La gauche soutenait le contre-projet du Conseil fédéral à l’image de Samuel Bendahan (PS/VD) qui a lancé un véritable plaidoyer en sa faveur. «Il propose un hébergement respectueux des animaux, des sorties régulières à l’extérieur, des conditions d’abattage respectueuses. C’est le strict minimum! Comment peut-on s’opposer à cela?» a-t-il lancé avec fougue. «Le Conseil fédéral propose des normes simples et basiques qui sont déjà appliquées par une majorité d’agriculteurs qui font bien leur travail et qui aiment leurs bêtes», a-t-il souligné. «Seuls ceux qui font passer le bien-être animal au second plan seront impactés».

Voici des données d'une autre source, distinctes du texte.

(** One step keeps the invariant of the live set. *)
Lemma LiveStep_invariant ev s s' es past :
  LiveStep ev s s' es -> liveInvariant s past -> liveInvariant s' (past ++ es).
Proof.
  intros Hstep (Hnd & Hlt & Hstops & Hlive).
  unfold liveInvariant. rewrite stops_app, startedSources_app.
  destruct Hstep as [Hos Hst Hsr Hal|Hos Hst Hsr Hal|y Hev Hos Hst Hsr Hal
                    |Hos Hst Hsr Hal|Hos Hst Hsr Hal];
    rewrite Hos, Hst, Hsr; rewrite ?app_nil_r.
  - repeat split; auto; eapply Forall_lt_le; eauto.
  - repeat split; [constructor|constructor| |constructor].
    apply Forall_app. split; eapply Forall_lt_le; eauto.
  - rewrite Hal. repeat split; auto.
    + now apply NoDup_filter.
    + apply Forall_forall. intros x Hx. apply Set_delete_In in Hx.
      rewrite Forall_forall in Hlt. now apply Hlt.
    + apply Forall_forall. intros x Hx. apply Set_delete_In in Hx.
      rewrite Forall_forall in Hlive. now apply Hlive.
  - rewrite Hal, (Set_add_fresh Hlt). repeat split.
    + apply NoDup_app; [exact Hnd|repeat constructor; intros []|].
      intros x Hx [<-|[]]. now apply (not_In_below Hlt).
    + apply Forall_app. split; [eapply Forall_lt_le; [|eauto]; lia|].
      repeat constructor.
    + eapply Forall_lt_le; [|eauto]; lia.
    + apply Forall_app. split.
      * eapply Forall_impl; [|exact Hlive]. cbn. intros x (Hx & Hnx).
        split; [apply in_app_iff; now left|exact Hnx].
      * repeat constructor; [apply in_app_iff; right; now left|].
        now apply not_In_below.
  - rewrite Hal. repeat split.
    + repeat constructor. intros [].
    + repeat constructor.
    + apply Forall_app. split; eapply Forall_lt_le; [| eauto | | eauto]; lia.
    + repeat constructor; [apply in_app_iff; right; now left|].
      intros Hin. apply in_app_iff in Hin.
      destruct Hin as [Hin|Hin]; [now apply (not_In_below Hstops)|].
      now apply (not_In_below Hlt).
Qed.

Lemma run_invariant evs : forall s past,
  liveInvariant s past ->
  liveInvariant (fst (run evs s)) (past ++ snd (run evs s)).
Proof.
  induction evs as [|ev evs IH]; intros s past Hinv.
  - cbn. now rewrite app_nil_r.
  - rewrite run_cons. cbn [fst snd]. rewrite app_assoc.
    apply IH. apply (LiveStep_invariant (handle_LiveStep ev s) Hinv).
Qed.

(** X4. In any sequence of events from a new service, the live set has no
    duplicates, and each of its sources was started and never stopped. *)
Theorem live_sources_were_started (evs : list Event) :
  let final := run evs newService in
  NoDup (outputSources (fst final)) /\
  Forall (fun x => In x (startedSources (snd final)) /\ ~ In x (stops (snd final)))
         (outputSources (fst final)).
Proof.
  cbv zeta.
  assert (H0 : liveInvariant newService []).
  { repeat split; constructor. }
  destruct (run_invariant evs H0) as (Hnd & _ & _ & Hlive).
  split; assumption.
Qed.

(** ** Scheduling under any clock *)

Lemma schedule_not_past t chunks :
  Forall2 (fun start p => currentTime (snd p) <= start) (schedule t chunks) chunks.
Proof.
  revert t. induction chunks as [|p rest IH]; intros t; cbn [schedule]; constructor.
  - apply Z.le_max_r.
  - apply IH.
Qed.

Lemma chunksOf_isChunk msgs :
  Forall isSteady msgs -> Forall isChunk (chunksOf msgs).
Proof.
  intros Hall. apply Forall_forall. intros p Hp.
  apply filter_In in Hp. destruct Hp as (Hin & Ha).
  rewrite Forall_forall in Hall. destruct (Hall p Hin) as (Hi & Hd).
  repeat split; assumption.
Qed.

(** Messages without a chunk and without the interruption flag leave the
    clock alone; each chunk is scheduled once, in arrival order. *)
Lemma steady_schedule msgs : forall s ctx,
  outputAudioContext s = Some ctx ->
  Forall isSteady msgs ->
  starts (snd (run (inbound msgs) s)) = schedule (nextStartTime s) (chunksOf msgs) /\
  buffers (snd (run (inbound msgs) s)) = durations (chunksOf msgs).
Proof.
  induction msgs as [|[m env] rest IH]; intros s ctx Hc Hall; [split; reflexivity|].
  inversion Hall as [|? ? (Hi & Hd) Hrest]; subst. cbn [fst snd] in Hi, Hd.
  cbn [inbound map fst snd]. rewrite run_cons. cbn [fst snd handle].
  change (map (fun p => ConnMessage (fst p) (snd p)) rest) with (inbound rest).
  assert (Hc' : outputAudioContext (after (handleServerMessage m env s)) = Some ctx)
    by now rewrite handle_outputAudioContext.
  destruct (IH _ ctx Hc' Hrest) as (IHs & IHb).
  rewrite starts_app, buffers_app, handle_starts, handle_buffers, IHs, IHb.
  rewrite handle_nextStartTime. unfold clockBase. rewrite Hi.
  unfold chunksOf. cbn [filter fst]. fold (chunksOf rest).
  destruct (hasAudio m) eqn:Ha.
  - rewrite (plays_audio m s Ha Hc). split; reflexivity.
  - rewrite (plays_silent m s Ha). split; reflexivity.
Qed.

(** X5. For messages handled one after the other with no interruption,
    whatever the output clock does and whatever else the messages carry:
    every chunk is given to one source and started once, in arrival order;
    no chunk is started before the clock reading taken when it was handled;
    and no unit starts before an earlier one has ended. *)
Theorem playback_never_overlaps
    (s : Service) (ctx : AudioContext) (msgs : list Inbound) :
  outputAudioContext s = Some ctx ->
  Forall isSteady msgs ->
  let es := snd (run (inbound msgs) s) in
  buffers es = durations (chunksOf msgs) /\
  Forall2 (fun start p => currentTime (snd p) <= start) (starts es) (chunksOf msgs) /\
  nonOverlapping (units es).
Proof.
  intros Hc Hall. cbv zeta.
  destruct (steady_schedule s Hc Hall) as (Hs & Hb).
  unfold units. rewrite Hs, Hb. repeat split.
  - apply schedule_not_past.
  - apply schedule_nonOverlapping. now apply chunksOf_isChunk.
Qed.

Lemma playback_never_overlaps_witness :
  let es := snd (run (inbound jitterMessages) startedSession) in
  buffers es = durations (chunksOf jitterMessages) /\
  Forall2 (fun start p => currentTime (snd p) <= start) (starts es)
          (chunksOf jitterMessages) /\
  nonOverlapping (units es).
Proof.
  apply (@playback_never_overlaps startedSession
           {| contextId := 1; sampleRate := 24000 |} jitterMessages).
  - reflexivity.
  - repeat constructor; cbn; lia.
Defined.

(** ** What only messages change *)

Lemma handle_keeps_transcripts ev s :
  isConnMessage ev = false ->
  currentInputTranscription (after (handle ev s)) = currentInputTranscription s /\
  currentOutputTranscription (after (handle ev s)) = currentOutputTranscription s /\
  nextStartTime (after (handle ev s)) = nextStartTime s.
Proof.
  intros Hev. destruct ev as [env| | |m env|msg| |src]; cbn [handle]; try discriminate.
  - rewrite startSession_cases.
    destruct (userMedia env) as [stream|e]; [|repeat split; reflexivity].
    destruct (inputContextError env) as [e|]; cbv zeta; [repeat split; reflexivity|].
    destruct (outputContextError env) as [e|]; [repeat split; reflexivity|].
    destruct (connection env) as [sess|e]; repeat split; reflexivity.
  - rewrite (stopSession_run s). repeat split; reflexivity.
  - rewrite onopen_run.
    destruct (inputAudioContext s), (mediaStream s); repeat split; reflexivity.
  - repeat split; reflexivity.
  - rewrite (onclose_run s). repeat split; reflexivity.
  - repeat split; reflexivity.
Qed.

(** X6. Only an inbound message changes the transcript buffers or the
    playback clock: starting, opening, stopping, closing, a connection error
    and an ended source all leave the three fields as they are.  A session
    started again on the same service therefore continues with the old
    buffers and the old clock. *)
Theorem only_messages_change_transcripts_and_clock (evs : list Event) (s : Service) :
  let others := filter (fun ev => negb (isConnMessage ev)) evs in
  let final := fst (run others s) in
  currentInputTranscription final = currentInputTranscription s /\
  currentOutputTranscription final = currentOutputTranscription s /\
  nextStartTime final = nextStartTime s.
Proof.
  cbv zeta. revert s. induction evs as [|ev evs IH]; intros s; [repeat split|].
  cbn [filter]. destruct (isConnMessage ev) eqn:Hev; cbn [negb]; [apply IH|].
  rewrite run_cons. cbn [fst].
  destruct (handle_keeps_transcripts ev s Hev) as (H1 & H2 & H3).
  destruct (IH (after (handle ev s))) as (I1 & I2 & I3).
  rewrite I1, I2, I3. auto.
Qed.

(** ** After teardown *)

Ltac frame_handles :=
  intros;
  match goal with s : Service |- _ => destruct s end;
  unfold handles; unfold_blocks; cbn; split_cases; reflexivity.

Lemma afterInput_handles m s : handles (afterInput m s) = handles s.
Proof. frame_handles. Qed.

Lemma afterOutput_handles m s : handles (afterOutput m s) = handles s.
Proof. frame_handles. Qed.

Lemma afterTurn_handles m s : handles (afterTurn m s) = handles s.
Proof. frame_handles. Qed.

Lemma afterInterrupted_handles m s : handles (afterInterrupted m s) = handles s.
Proof. frame_handles. Qed.

Lemma afterAudio_handles m env s : handles (afterAudio m env s) = handles s.
Proof. frame_handles. Qed.

(** The message handler never touches a handle. *)
Lemma handle_handles m env s :
  handles (after (handleServerMessage m env s)) = handles s.
Proof.
  run_handler m env s.
  now rewrite afterAudio_handles, afterInterrupted_handles, afterTurn_handles,
    afterOutput_handles, afterInput_handles.
Qed.

Lemma released_fields s :
  released s = true ->
  handles s = (None, None, None, None, None, None, None) /\ outputSources s = [].
Proof.
  unfold released.
  destruct (handles s) as [[[[[[se sp] ms] ic] oc] pr] sn].
  destruct se, sp, ms, ic, oc, pr, sn, (outputSources s); try discriminate. auto.
Qed.
(** * save_hdfeos5: metadata translation and file naming

    A shallow embedding of [pysar/save_hdfeos5.py] (functions
    [get_mission_name], [metadata_pysar2unavco], [prep_metadata],
    [get_output_filename] and [read_template2inps], the attributes
    [write2hdf5] gives to the geometry datasets, and [main] up to the
    name it hands to the writer) together with the Python builtins they
    call, the properties of the HDF-EOS5 specification proved about
    them, and further properties of the code.

    Conventions of the embedding:
    - a Python [str] is a [string] (a sequence of bytes; case conversion
      is the ASCII one);
    - a Python [dict] is an association list in insertion order, read
      with [dict_get] and written with [setitem] (replace in place, or
      append at the end);
    - a statement that can raise lives in the [result] monad; a
      [try ... except] is a match on the result;
    - a Python [float] is an IEEE-754 binary64 number, [spec_float] with
      precision 53 and maximal exponent 1024;
    - the wall clock read by [datetime.utcnow()] is an explicit argument. *)

From Stdlib Require Import ZArith List String Ascii Bool Lia.
From Stdlib Require Import SpecFloat.
Import ListNotations.
Local Open Scope string_scope.
Local Open Scope Z_scope.

(* ------------------------------------------------------------------ *)
(** ** Exceptions and the error monad *)
(* ------------------------------------------------------------------ *)

Inductive exn : Type :=
| KeyError (key : string)
| IndexError
| ValueError
| TypeError
| OverflowError.

Inductive result (A : Type) : Type :=
| Ok (a : A)
| Raise (e : exn).
Arguments Ok {A} a.
Arguments Raise {A} e.

Definition bind {A B : Type} (r : result A) (f : A -> result B) : result B :=
  match r with
  | Ok a => f a
  | Raise e => Raise e
  end.

Notation "x <- r ;; k" := (bind r (fun x => k))
  (at level 61, r at next level, right associativity).

(** [try: r  except: h] with a bare [except]. *)
Definition try_except {A : Type} (r : result A) (h : result A) : result A :=
  match r with
  | Ok a => Ok a
  | Raise _ => h
  end.

(** [try: r  except ValueError: h]; any other exception propagates. *)
Definition try_except_ValueError {A : Type} (r : result A) (h : result A)
  : result A :=
  match r with
  | Ok a => Ok a
  | Raise ValueError => h
  | Raise e => Raise e
  end.

Definition raises {A : Type} (r : result A) : Prop := exists e, r = Raise e.

(* ------------------------------------------------------------------ *)
(** ** Python values *)
(* ------------------------------------------------------------------ *)

Definition float := spec_float.

Inductive pyval : Type :=
| PNone
| PStr (s : string)
| PInt (z : Z)
| PFloat (f : float).

(* ------------------------------------------------------------------ *)
(** ** Strings *)
(* ------------------------------------------------------------------ *)

Module Str.

Definition in_range (lo hi : nat) (c : ascii) : bool :=
  (Nat.leb lo (nat_of_ascii c) && Nat.leb (nat_of_ascii c) hi)%bool.

Definition is_digit (c : ascii) : bool := in_range 48 57 c.

Definition digit_val (c : ascii) : Z := Z.of_nat (nat_of_ascii c) - 48.

Definition digit_char (d : Z) : ascii := ascii_of_nat (Z.to_nat (d + 48)).

(** The white space that [int()] and [float()] skip at both ends of an
    ASCII string: TAB..CR and space. *)
Definition is_space (c : ascii) : bool :=
  (in_range 9 13 c || in_range 32 32 c)%bool.

Definition lower_char (c : ascii) : ascii :=
  if in_range 65 90 c then ascii_of_nat (nat_of_ascii c + 32) else c.

Definition upper_char (c : ascii) : ascii :=
  if in_range 97 122 c then ascii_of_nat (nat_of_ascii c - 32) else c.

Fixpoint map (f : ascii -> ascii) (s : string) : string :=
  match s with
  | EmptyString => EmptyString
  | String c s' => String (f c) (map f s')
  end.

(** [s.lower()] and [s.upper()] *)
Definition lower (s : string) : string := map lower_char s.
Definition upper (s : string) : string := map upper_char s.

(** [s.startswith(p)] *)
Fixpoint startswith (s p : string) {struct p} : bool :=
  match p with
  | EmptyString => true
  | String a p' =>
      match s with
      | String b s' => (Ascii.eqb a b && startswith s' p')%bool
      | EmptyString => false
      end
  end.

(** [s.startswith((p1, p2, ...))] *)
Definition startswith_any (s : string) (ps : list string) : bool :=
  existsb (startswith s) ps.

(** [s.endswith(suf)]: some suffix of [s] is [suf]. *)
Fixpoint endswith (s suf : string) : bool :=
  (String.eqb s suf
   || match s with
      | EmptyString => false
      | String _ s' => endswith s' suf
      end)%bool.

(** [sub in s] *)
Fixpoint contains (sub s : string) : bool :=
  (startswith s sub
   || match s with
      | EmptyString => false
      | String _ s' => contains sub s'
      end)%bool.

(** [s.split(sep)] for a non-empty [sep]: the occurrences of [sep] are
    taken from the left and do not overlap.  [skip] counts the
    characters of the current occurrence still to be dropped and [cur]
    is the piece being read. *)
Fixpoint split_go (sep s : string) (skip : nat) (cur : string)
  : list string :=
  match s with
  | EmptyString => [cur]
  | String c s' =>
      match skip with
      | S k => split_go sep s' k cur
      | O =>
          if startswith s sep
          then cur :: split_go sep s' (Nat.pred (String.length sep)) ""
          else split_go sep s' 0 (cur ++ String c "")
      end
  end.

Definition split (sep s : string) : list string := split_go sep s 0 "".

(** [sep.join(l)] *)
Definition join (sep : string) (l : list string) : string :=
  String.concat sep l.

(** [s[0:n]] *)
Fixpoint take (n : nat) (s : string) : string :=
  match n, s with
  | S k, String c s' => String c (take k s')
  | _, _ => EmptyString
  end.

(** [s[n:]] *)
Fixpoint drop (n : nat) (s : string) : string :=
  match n, s with
  | S k, String _ s' => drop k s'
  | _, _ => s
  end.
(** An allow-listed extension whose own metadata says nothing of AI. *)
Definition copilot_installed : Extension.t :=
  Extension.mk "github.copilot" false
    (PackageJSON.mk (Some "Copilot") None (Some ["keymap"])
       (Some ["Themes"]) None None).

(** Two allow-listed extensions and two unknown ones, in no particular
    order. *)
Definition installed : list Extension.t :=
  [ category_and_language;
    Extension.mk "codeium.codeium" true
      (PackageJSON.mk None None None None (Some "1.2.3") None);
    two_text_fields;
    copilot_installed ].



(** One installed, inactive extension. *)
Definition dormant : list Extension.t :=
  [Extension.mk "acme.helper" false
     (PackageJSON.mk None None None None None None)].

(** The change event ingested at clock reading [i]. *)
Definition change_at (i : nat) : DocumentChange.t :=
  DocumentChange.mk "/work/app.ts" [] (Z.of_nat i) "typescript".

(** A buffer holding one change, made at clock reading 1000. *)
Definition one_change : ContextBuffer.t :=
  St.exec
    (ContextBuffer.addChange
       (DocumentChange.mk "/work/app.ts" [] 1000 "typescript"))
    ContextBuffer.new.

(** A file-backed document and an edit to it. *)
Definition app_ts : TextDocument.t :=
  TextDocument.mk "file" "/work/app.ts" "typescript" 40.

Definition an_edit : TextDocumentChangeEvent.t :=
  TextDocumentChangeEvent.mk app_ts
    [TextDocumentContentChangeEvent.mk 12 0 "x"].

(** A stream that was started and has buffered one edit. *)
Definition tracking : LiveContextStream.t :=
  St.exec (LiveContextStream.onDocumentChange 1000 1001 an_edit)
    (St.exec LiveContextStream.startContextTracking LiveContextStream.new).

(** A stream that was switched off while its listeners stay registered. *)
Definition flag_cleared : LiveContextStream.t :=
  LiveContextStream.set_isActive false tracking.

(** No editor, no folder, no document, no git. *)
Definition empty_host : Host.t := Host.mk None [] [] None.

(** The context of the repository's enhancement test. *)
Definition example_context : EnhancedContext.t :=
  EnhancedContext.mk "E-commerce platform using Node.js and React"
    ["Use bcrypt for password hashing"]
    ["JWT authentication"; "Express middleware"]
    "main"
    ["Consider rate limiting for login attempts"].

Definition example_vscode : VSCodeContext.t :=
  VSCodeContext.mk "test.js" "/opt/projects/test" "main" [] [] None None.

(** A service that cannot be reached. *)
Definition unreachable : AIEnhancementLayer.KnowledgeHubClient :=
  fun _ => Outcome.thrown "connect ECONNREFUSED".

Definition add_two_numbers : AIRequest.t :=
  AIRequest.mk "Create a function to add two numbers" Js.object None None.

(** A host on which every registration succeeds, and one on which the
    inline-completion registration fails. *)
Definition willing_host : BridgeHost.t :=
  BridgeHost.mk (Outcome.returned tt) (Some (Outcome.returned tt)) None.

Definition refusing_host : BridgeHost.t :=
  BridgeHost.mk (Outcome.thrown "registration refused")
    (Some (Outcome.returned tt)) None.

(** An environment in which the service answers and the host cooperates. *)
Definition friendly_environment : KnowledgeHubExtension.Environment :=
  KnowledgeHubExtension.mkEnvironment
    (Outcome.returned true) (Outcome.returned tt) (Outcome.returned tt)
    true
    (EnhancementLifecycle.mkRegistrar (Outcome.returned tt) (Outcome.returned tt))
    installed
    Collation.localeCompare
    None
    (fun _ => willing_host).

(** The same, with a host whose inline-completion registration throws. *)
Definition hostile_registrar_environment : KnowledgeHubExtension.Environment :=
  KnowledgeHubExtension.mkEnvironment
    (Outcome.returned true) (Outcome.returned tt) (Outcome.returned tt)
    true
    (EnhancementLifecycle.mkRegistrar (Outcome.returned tt)
       (Outcome.thrown "registration refused"))
    installed
    Collation.localeCompare
    None
    (fun _ => willing_host).

(** The same as [friendly_environment], with a service that is down. *)
Definition offline_environment : KnowledgeHubExtension.Environment :=
  KnowledgeHubExtension.mkEnvironment
    (Outcome.returned false) (Outcome.returned tt) (Outcome.returned tt)
    true
    (EnhancementLifecycle.mkRegistrar (Outcome.returned tt) (Outcome.returned tt))
    installed
    Collation.localeCompare
    None
    (fun _ => willing_host).

(** An editor on [app_ts] whose selected text cannot be read. *)
Definition broken_editor : TextEditor.t :=
  TextEditor.mk app_ts
    (Selection.mk (Position.mk 0 0) (Position.mk 0 4))
    (Outcome.thrown "document closed").

(** A git extension with one repository on branch [feature/login]. *)
Definition on_feature_branch : Host.t :=
  Host.mk None [] []
    (Some (GitExtension.mk true (Outcome.returned [Some "feature/login"]))).

(** An edit to a document that is not on disk. *)
Definition untitled_edit : TextDocumentChangeEvent.t :=
  TextDocumentChangeEvent.mk
    (TextDocument.mk "untitled" "Untitled-1" "plaintext" 1)
    [TextDocumentContentChangeEvent.mk 0 0 "x"].

(** An extension that declares a completion provider and a chat command. *)
Definition completion_provider : Extension.t :=
  Extension.mk "acme.complete" true
    (PackageJSON.mk (Some "Acme Complete") None None None None
       (Some (Contributes.mk
                (Some [Command.mk (Some "acme.openChat") (Some "Open Chat")])
                Js.object Js.undefined Js.undefined))).

(** A workspace with two TypeScript documents and one JSON document open. *)
Definition three_documents : Host.t :=
  Host.mk None [WorkspaceFolder.mk "work" "/work"]
    [ TextDocument.mk "file" "/work/a.ts" "typescript" 10;
      TextDocument.mk "file" "/work/package.json" "json" 20;
      TextDocument.mk "file" "/work/b.ts" "typescript" 30 ]
    None.

(** The same as [friendly_environment], with a manifest that makes the
    detection pass throw. *)
Definition wrong_typed_environment : KnowledgeHubExtension.Environment :=
  KnowledgeHubExtension.mkEnvironment
    (Outcome.returned true) (Outcome.returned tt) (Outcome.returned tt)
    true
    (EnhancementLifecycle.mkRegistrar (Outcome.returned tt) (Outcome.returned tt))
    installed
    Collation.localeCompare
    (Some "TypeError: commands.some is not a function")
    (fun _ => willing_host).

End Examples.

(* ================================================================== *)
(** * Part III: properties                                              *)
(* ================================================================== *)

(** ** Strings and arrays *)

Module JsFacts.

Import Terms.

Lemma append_assoc (a b c : string) :
  ((a ++ b) ++ c = a ++ (b ++ c))%string.
Proof.
  induction a as [|x a IH]; simpl; [reflexivity | now rewrite IH].
Qed.

Lemma append_empty_r (a : string) : (a ++ EmptyString)%string = a.
Proof.
  induction a as [|x a IH]; simpl; [reflexivity | now rewrite IH].
Qed.

Lemma prefix_iff (p s : string) :
  String.prefix p s = true <-> exists r, s = (p ++ r)%string.
Proof.
  revert s; induction p as [|x p IH]; intros s.
  - destruct s; simpl; split; intros; eauto.
  - destruct s as [|y s]; simpl.
    + split; [discriminate | intros [r Hr]; discriminate].
    + destruct (ascii_dec x y) as [->|Hxy].
      * rewrite IH. split; intros [r Hr]; exists r; congruence.
      * split; [discriminate | intros [r Hr]; congruence].
Qed.

Lemma includes_unfold (s sub : string) :
  Js.includes s sub =
  if String.prefix sub s then true
  else match s with
       | EmptyString => false
       | String _ s' => Js.includes s' sub
       end.
Proof. destruct s; reflexivity. Qed.

Lemma includes_iff (s sub : string) :
  Js.includes s sub = true <-> occurs sub s.
Proof.
  induction s as [|c s IH]; rewrite includes_unfold.
  - destruct (String.prefix sub EmptyString) eqn:Hp.
    + split; [intros _ | reflexivity].
      apply prefix_iff in Hp. destruct Hp as [r Hr].
      exists EmptyString, r. exact Hr.
    + split; [discriminate |].
      intros [pre [post H]].
      destruct pre; [|discriminate].
      assert (String.prefix sub EmptyString = true) as Hq
        by (apply prefix_iff; exists post; exact H).
      congruence.
  - destruct (String.prefix sub (String c s)) eqn:Hp.
    + split; [intros _ | reflexivity].
      apply prefix_iff in Hp. destruct Hp as [r Hr].
      exists EmptyString, r. exact Hr.
    + rewrite IH. split.
      * intros [pre [post H]]. exists (String c pre), post.
        simpl. now rewrite H.
      * intros [pre [post H]]. destruct pre as [|x pre].
        -- assert (String.prefix sub (String c s) = true) as Hq
             by (apply prefix_iff; exists post; exact H).
           congruence.
        -- simpl in H. injection H as _ H. exists pre, post. exact H.
Qed.

Lemma occurs_refl (s : string) : occurs s s.
Proof.
  exists EmptyString, EmptyString. simpl. now rewrite append_empty_r.
Qed.

Lemma occurs_trans (a b c : string) : occurs a b -> occurs b c -> occurs a c.
Proof.
  intros [p1 [q1 H1]] [p2 [q2 H2]]. subst.
  exists (p2 ++ p1)%string, (q1 ++ q2)%string.
  now rewrite !append_assoc.
Qed.

Lemma occurs_append_l (x a b : string) : occurs x a -> occurs x (a ++ b)%string.
Proof.
  intros [p [q H]]. subst. exists p, (q ++ b)%string.
  now rewrite !append_assoc.
Qed.

Lemma occurs_append_r (x a b : string) : occurs x b -> occurs x (a ++ b)%string.
Proof.
  intros [p [q H]]. subst. exists (a ++ p)%string, q.
  now rewrite !append_assoc.
Qed.

(** Every element of a joined array occurs in the result. *)
Lemma occurs_concat (sep x : string) (l : list string) :
  In x l -> occurs x (String.concat sep l).
Proof.
  induction l as [|y l IH]; intros Hin; [contradiction|].
  destruct l as [|z l].
  - destruct Hin as [->|[]]. apply occurs_refl.
  - change (String.concat sep (y :: z :: l))
      with (y ++ sep ++ String.concat sep (z :: l))%string.
    destruct Hin as [->|Hin].
    + apply occurs_append_l, occurs_refl.
    + apply occurs_append_r, occurs_append_r, IH, Hin.
Qed.

Lemma slice_last_length {A : Type} (n : nat) (l : list A) :
  length (Js.slice_last n l) = Nat.min n (length l).
Proof.
  unfold Js.slice_last. rewrite length_skipn. lia.
Qed.

Lemma slice_last_all {A : Type} (n : nat) (l : list A) :
  length l <= n -> Js.slice_last n l = l.
Proof.
  intros H. unfold Js.slice_last.
  replace (length l - n) with 0 by lia. reflexivity.
Qed.

(** The last [n] of the last [n + k]. *)
Lemma slice_last_app {A : Type} (n : nat) (l : list A) (x : A) :
  0 < n ->
  Js.slice_last n (Js.slice_last n l ++ [x]) = Js.slice_last n (l ++ [x]).
Proof.
  intros Hn. unfold Js.slice_last.
  rewrite !length_app, length_skipn. simpl.
  destruct (Nat.le_gt_cases (length l) n) as [Hle|Hgt].
  - replace (length l - n) with 0 by lia. simpl.
    now replace (length l - 0) with (length l) by lia.
  - set (k := length l - n).
    replace (length l - k + 1 - n) with 1 by lia.
    replace (length l + 1 - n) with (1 + k) by lia.
    rewrite <- (skipn_skipn 1 k (l ++ [x])). f_equal.
    rewrite skipn_app. replace (k - length l) with 0 by lia. reflexivity.
Qed.

Section SortFacts.
Context {A : Type} (cmp : A -> A -> Z).

Lemma sort_insert_perm (x : A) (l : list A) :
  Permutation (Js.sort_insert cmp x l) (x :: l).
Proof.
  induction l as [|y l IH]; simpl; [reflexivity|].
  destruct (cmp x y <=? 0)%Z; [reflexivity|].
  rewrite IH. apply perm_swap.
Qed.

Lemma sort_perm (l : list A) : Permutation (Js.sort cmp l) l.
Proof.
  induction l as [|x l IH]; simpl; [reflexivity|].
  rewrite sort_insert_perm. now constructor.
Qed.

Du côté des Verts, la Zurichoise Meret Schneider a rappelé que la condition des animaux de rente était loin de celle décrite par la publicité. «Les poulets sont parfois plus de 27’000 à vivre dans une halle et les poules pondeuses sont asphyxiées après un an de vie, lorsqu’elles deviennent moins productives», a-t-elle rappelé. Quant aux cochons, qui ont des capacités cognitives supérieures à celles des chiens, ils ont 1 m² par tête pour vivre et ne voient jamais le soleil avant d’être abattus. «Imaginez ce que dirait la société si on faisait pareil avec des Goldens retrievers», a-t-elle lancé. Pour elle, «mieux vaut manger de la bonne viande deux fois par semaine que des Chicken Wings fabriqués en Thaïlande tous les jours».